Stored items:
· · · ·

Definition initialState : State := mkState "" "" false false None true.

Definition setLoading (b : bool) (s : State) : State :=
  mkState s.(email) s.(password) s.(showPwd) b s.(error_msg) s.(remember).

Definition setError (e : option string) (s : State) : State :=
  mkState s.(email) s.(password) s.(showPwd) s.(loading) e s.(remember).

Inductive Storage : Type := localStorage | sessionStorage.

Inductive StoredValue : Type :=
| Verbatim (s : string)
| Stringify (o : JsObject).          (* [JSON.stringify(o)] *)

Inductive Event : Type :=
| PreventDefault
| ConsoleError (label : string)
| Fetch (url : Url) (body : list (string * string))
| SetItem (store : Storage) (key : string) (value : StoredValue)
| Navigate (to : string).

Definition M : Type -> Type := handler State Event.

Definition validate (st : State) : option string :=
  if String.eqb st.(email) "" then Some "Please enter email or username."
  else if String.eqb st.(password) "" then Some "Please enter password."
  else None.

(** The storage the [remember] box selects. *)
Definition chosen (st : State) : Storage :=
  if st.(remember) then localStorage else sessionStorage.

(** A string member read in a condition: [Some] exactly when truthy. *)
Definition if_truthy (o : option string) : option string :=
  if truthy o then o else None.

Definition handleSubmit (e : bool) (net : FetchResult LoginData) : M unit :=
  st <- get ;;
  (if e then emit PreventDefault else ret tt) ;;
  modify (setError None) ;;
  match validate st with
  | Some v => modify (setError (Some v)) ;; return_
  | None =>
    modify (setLoading true) ;;
    finally
      (try_catch
         (res <- fetch (Fetch (ApiBase "/auth/login-file")
                          [("username", trim st.(email));
                           ("password", st.(password))]) net ;;
          let data := json_or emptyData res in
          if negb res.(ok) then
            err <- member data error ;;
            msg <- member data message ;;
            modify (setError
                      (Some (or_else (or_opt err msg)
                                     "Login failed. Check credentials."))) ;;
            modify (setLoading false) ;;
            return_
          else
            tok <- member data token ;;
            match if_truthy tok with
            | Some t =>
                emit (SetItem (chosen st) "authToken" (Verbatim t)) ;;
                usr <- member data user ;;
                match usr with
                | Some u => emit (SetItem localStorage "authUser" (Stringify u))
                | None => ret tt
                end ;;
                emit (Navigate "/doctor/dashboard") ;;
                return_
            | None =>
                flag <- member data ok_flag ;;
                name <- member data username ;;
                if (flag || truthy name)%bool then
                  emit (SetItem localStorage "authUser"
                          (Stringify (Obj [("username",
                                            or_else name (trim st.(email)))]))) ;;
                  emit (SetItem (chosen st) "authRemember" (Verbatim "1")) ;;
                  nxt <- member data next ;;
                  emit (Navigate (or_else nxt "/doctor/dashboard")) ;;
                  return_
                else
                  modify (setError
                            (Some "Login succeeded but response shape unexpected. Check backend."))
            end)
         (emit (ConsoleError "Login error:") ;;
          modify (setError
                    (Some "Network error while logging in. Is the backend running?"))))
      (modify (setLoading false))
  end.

Definition fillDemo : M unit :=
  modify (fun s => mkState "dr_raj" "mySecretPass123" s.(showPwd) s.(loading)
                           None s.(remember)).

(** *** Vocabulary of the properties *)

(** The number of network calls in a trace. *)
Definition sent (t : list Event) : nat :=
  List.length
    (List.filter (fun e => match e with Fetch _ _ => true | _ => false end) t).
Lemma Do_header_diff j w testRes testResBody :
  reachesComparison w testRes testResBody →
  StatusCode testRes = StatusCode (j_mainRes j) →
  CompareHeaders (j_routeConfig j) = true →
  compareHeaders (SkipHeaders (j_routeConfig j)) (dw_mainHeaderOrder w)
    (dw_testHeaderOrder w) (resp_Header (j_mainRes j)) (resp_Header testRes) ≠ [] →
  ∃ l, stored (Do Unmarshal sjson_Set j w) = [l]
     ∧ ComparisonType l = "header_diff"
     ∧ DifferentHeaders l =
         compareHeaders (SkipHeaders (j_routeConfig j)) (dw_mainHeaderOrder w)
           (dw_testHeaderOrder w) (resp_Header (j_mainRes j)) (resp_Header testRes).
Proof.
  intros Hreach Heq Hch Hdiff. reached Hreach.
  rewrite Heq, Z.eqb_refl, Hch. cbn [negb andb].
  destruct (compareHeaders _ _ _ _ _) as [|name names] eqn:Hnames; [done|].
  cbn [length Nat.ltb Nat.leb].
  change (stored (?a :: ?b :: ?c)) with (stored c).
  eexists. rewrite stored_app, stored_store. split; [done|].
  by destruct (StoreRespBodies (j_routeConfig j)).
Qed.
(** * Further properties of the script

    ** The extractor *)

(** X1: [getSelectedText] only reads: however it ends, the document is
    as it was and no host call changed anything; and when it returns,
    the list is not empty and holds at most one fragment for each range
    element of the selection. *)
Theorem X1_extraction_only_reads (d : Document) :
  (forall text d' tr,
     getSelectedText d = Ret text d' tr ->
     d' = d /\ tr = [] /\ text <> []
     /\ exists res, selection d = Some res
                    /\ (length text <= length res)%nat)
  /\ (forall x d' tr, getSelectedText d = Raise x d' tr -> d' = d /\ tr = [])
  /\ getSelectedText d <> OutOfFuel.
Proof.
  rewrite getSelectedText_unfold.
  destruct (selection d) as [res|].
  - destruct (forallb (resolves d) res).
    + pose proof (pushedIn_all_short d res) as Hlen.
      destruct (flat_map (pushedIn d) res) as [|t text] eqn:E.
      * split; [discriminate|]. split; [|discriminate].
        intros x d' tr [= _ <- <-]. auto.
      * split; [|split; discriminate].
        intros text' d' tr [= <- <- <-]. repeat split; [discriminate|].
        exists res. auto.
    + split; [discriminate|]. split; [|discriminate].
      intros x d' tr [= _ <- <-]. auto.
  - split; [discriminate|]. split; [|discriminate].
    intros x d' tr [= _ <- <-]. auto.
Qed.

(** X2: when every range element of a non-empty selection is a whole
    element that can be edited as text and whose text is not empty,
    [getSelectedText] returns the full texts of the elements, in the
    order of the selection. *)
Theorem X2_whole_text_elements_yield_their_text
    (d : Document) (res : list RangeElement) :
  selection d = Some res ->
  res <> [] ->
  forallb (fun e =>
             negb (isPartial e)
             && match elements d !! getElement e with
                | Some el => el_editAsText el && negb (String.eqb (textOf el) "")
                | None => false
                end) res = true ->
  getSelectedText d
  = Ret (omap (fun e => textOf <$> (elements d !! getElement e)) res) d [].
Proof.
  intros Hsel Hne Hall. rewrite getSelectedText_unfold, Hsel.
  assert (H : forallb (resolves d) res = true
              /\ flat_map (pushedIn d) res
                 = omap (fun e => textOf <$> (elements d !! getElement e)) res).
  { clear Hsel Hne. induction res as [|e res IH]; [split; reflexivity|].
    cbn [forallb] in Hall. apply andb_true_iff in Hall as [He Hall].
    destruct (IH Hall) as [IH1 IH2]. apply andb_true_iff in He as [Hp He].
    apply negb_true_iff in Hp. cbn [forallb flat_map omap]. unfold resolves at 1.
    unfold pushedIn at 1, pushed.
    destruct (elements d !! getElement e) as [el|] eqn:Ee; [|discriminate He].
    rewrite bool_decide_eq_true_2 by eauto. rewrite Hp, He, IH1, IH2.
    split; [reflexivity|]. cbn [omap list_omap]. rewrite Ee. reflexivity. }
  destruct H as [-> ->].
  destruct res as [|e res]; [congruence|].
  cbn [forallb] in Hall. apply andb_true_iff in Hall as [He _].
  apply andb_true_iff in He as [_ He]. cbn [omap list_omap].
  destruct (elements d !! getElement e); [reflexivity|discriminate He].
Qed.

Lemma X2_whole_text_elements_witness :
  getSelectedText Sample.twoTextsDoc
  = Ret ["world"; "hello"] Sample.twoTextsDoc [].
Proof.
  exact (X2_whole_text_elements_yield_their_text Sample.twoTextsDoc
           [Sample.whole 2%nat; Sample.whole 1%nat]
           eq_refl ltac:(discriminate) eq_refl).
Defined.

(** ** The resolvers *)

(** X3: for the files the search yields, the url of [createDriveUrls]
    is undefined exactly when there is no file, its page is the
    no-results sentence exactly then, and its word is the first fragment
    as given (undefined for an empty array, for which the search is for
    the title undefined). *)
Theorem X3_no_results_page (sv : Services) (text : list string) :
  let files :=
    searchFiles sv ("title contains '" ++ toString (text !! 0%nat) ++ "'") in
  (files = [] <-> url (createDriveUrls sv text) = None)
  /\ (files = [] <-> page (createDriveUrls sv text) = "No matching results found :-(")
  /\ word (createDriveUrls sv text) = text !! 0%nat.
Proof.
  cbv zeta. unfold createDriveUrls.
  destruct (searchFiles sv _) as [|f files].
  - simpl. repeat split; reflexivity.
  - rewrite createDriveUrls_loop. cbn [url page word fst snd].
    rewrite last_cons. split; [|split; [|reflexivity]].
    + split; [discriminate|]. destruct (last files); discriminate.
    + split; [discriminate|]. unfold formOpen. push_app.
      cbn [String.eqb]. simpl Ascii.eqb. cbv iota. push_app. discriminate.
Qed.



(** X6: the page of [createWikiUrl] loses nothing of the fetched body:
    writing [hrefAttr] back for every [nohrefAttr] of the page gives the
    body that was fetched from the url. *)
Theorem X6_links_can_be_restored
    (sv : Services) (text : list string) (lang : option string)
    (r : LinkResult) :
  createWikiUrl sv text lang = inr r ->
  exists u,
    url r = Some u
    /\ JsString.replaceAll nohrefAttr hrefAttr (page r) = fetch sv u.
Proof.
  unfold createWikiUrl. destruct text as [|first rest]; [discriminate|].
  cbn [lookup list_lookup]. simpl. intros [= <-]. cbn [url page].
  eexists. split; [reflexivity|]. eapply relink_unlink. reflexivity.
Qed.

Lemma X6_links_can_be_restored_witness :
  exists u,
    Some "http://en.wikipedia.org/wiki/Cat" = Some u
    /\ JsString.replaceAll nohrefAttr hrefAttr
         (JsString.replaceAll hrefAttr nohrefAttr
            (fetch Sample.anchorPage "http://en.wikipedia.org/wiki/Cat"))
       = fetch Sample.anchorPage u.
Proof.
  exact (X6_links_can_be_restored Sample.anchorPage ["Cat"] None _ eq_refl).
Defined.

(** X7: the page of [createWikiUrl] is longer than the fetched body by
    two characters for every [hrefAttr] in the body, and is the body
    itself when the body holds none. *)
Theorem X7_page_grows_by_two_per_link
    (sv : Services) (text : list string) (lang : option string)
    (r : LinkResult) :
  createWikiUrl sv text lang = inr r ->
  exists u,
    url r = Some u
    /\ String.length (page r)
       = (String.length (fetch sv u)
          + 2 * JsString.occurrences hrefAttr (fetch sv u))%nat
    /\ (JsString.occurrences hrefAttr (fetch sv u) = 0%nat ->
        page r = fetch sv u).
Proof.
  unfold createWikiUrl. destruct text as [|first rest]; [discriminate|].
  cbn [lookup list_lookup]. simpl. intros [= <-]. cbn [url page].
  eexists. split; [reflexivity|]. split.
  - eapply unlink_length. reflexivity.
  - apply unlink_nothing.
Qed.

Lemma X7_page_grows_witness :
  exists u,
    Some "http://en.wikipedia.org/wiki/Cat" = Some u
    /\ String.length
         (JsString.replaceAll hrefAttr nohrefAttr
            (fetch Sample.anchorPage "http://en.wikipedia.org/wiki/Cat"))
       = (String.length (fetch Sample.anchorPage u)
          + 2 * JsString.occurrences hrefAttr (fetch Sample.anchorPage u))%nat
    /\ (JsString.occurrences hrefAttr (fetch Sample.anchorPage u) = 0%nat ->
        JsString.replaceAll hrefAttr nohrefAttr
          (fetch Sample.anchorPage "http://en.wikipedia.org/wiki/Cat")
        = fetch Sample.anchorPage u).
Proof.
  exact (X7_page_grows_by_two_per_link Sample.anchorPage ["Cat"] None _ eq_refl).
Defined.

(** ** The entry point *)

(** X8: [linkify] changes nothing in the document: whatever the method
    argument, and whether it returns or raises, the document is as it
    was and no host call changed anything; and when the extraction
    raises, [linkify] raises that fault, whatever the method, before
    anything is looked up. *)
Theorem X8_linkify_only_reads
    (sv : Services) (method : JsValue) (lang : option string) (d : Document) :
  match linkify sv method lang d with
  | Ret _ d' tr => d' = d /\ tr = []
  | Raise _ d' tr => d' = d /\ tr = []
  | OutOfFuel => False
  end
  /\ forall x d' tr,
       getSelectedText d = Raise x d' tr ->
       linkify sv method lang d = Raise x d' tr.
Proof.
  split.
  - unfold linkify, bind. rewrite getSelectedText_unfold.
    destruct (selection d) as [res|]; [|auto].
    destruct (forallb (resolves d) res); [|auto].
    destruct (flat_map (pushedIn d) res) as [|t text]; [auto|].
    destruct (looselyEquals method "url").
    + unfold createWikiUrl. cbn [lookup list_lookup]. simpl. auto.
    + destruct (looselyEquals method "searchDrive"); simpl; auto.
  - intros x d' tr H. unfold linkify, bind. rewrite H. reflexivity.
Qed.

· · · ·

*WHAT THE EXERCISE ASKS:*
Only the last part of the entries above is needed: please copy the line with "(String.length (fetch Sample.anchorPage u)" and each line after it exactly.

*FINISHED EXERCISE:*
       = (String.length (fetch Sample.anchorPage u)
          + 2 * JsString.occurrences hrefAttr (fetch Sample.anchorPage u))%nat
    /\ (JsString.occurrences hrefAttr (fetch Sample.anchorPage u) = 0%nat ->
        JsString.replaceAll hrefAttr nohrefAttr
          (fetch Sample.anchorPage "http://en.wikipedia.org/wiki/Cat")
        = fetch Sample.anchorPage u).
Proof.
  exact (X7_page_grows_by_two_per_link Sample.anchorPage ["Cat"] None _ eq_refl).
Defined.

(** ** The entry point *)

(** X8: [linkify] changes nothing in the document: whatever the method
    argument, and whether it returns or raises, the document is as it
    was and no host call changed anything; and when the extraction
    raises, [linkify] raises that fault, whatever the method, before
    anything is looked up. *)
Theorem X8_linkify_only_reads
    (sv : Services) (method : JsValue) (lang : option string) (d : Document) :
  match linkify sv method lang d with
  | Ret _ d' tr => d' = d /\ tr = []
  | Raise _ d' tr => d' = d /\ tr = []
  | OutOfFuel => False
  end
  /\ forall x d' tr,
       getSelectedText d = Raise x d' tr ->
       linkify sv method lang d = Raise x d' tr.
Proof.
  split.
  - unfold linkify, bind. rewrite getSelectedText_unfold.
    destruct (selection d) as [res|]; [|auto].
    destruct (forallb (resolves d) res); [|auto].
    destruct (flat_map (pushedIn d) res) as [|t text]; [auto|].
    destruct (looselyEquals method "url").
    + unfold createWikiUrl. cbn [lookup list_lookup]. simpl. auto.
    + destruct (looselyEquals method "searchDrive"); simpl; auto.
  - intros x d' tr H. unfold linkify, bind. rewrite H. reflexivity.
Qed.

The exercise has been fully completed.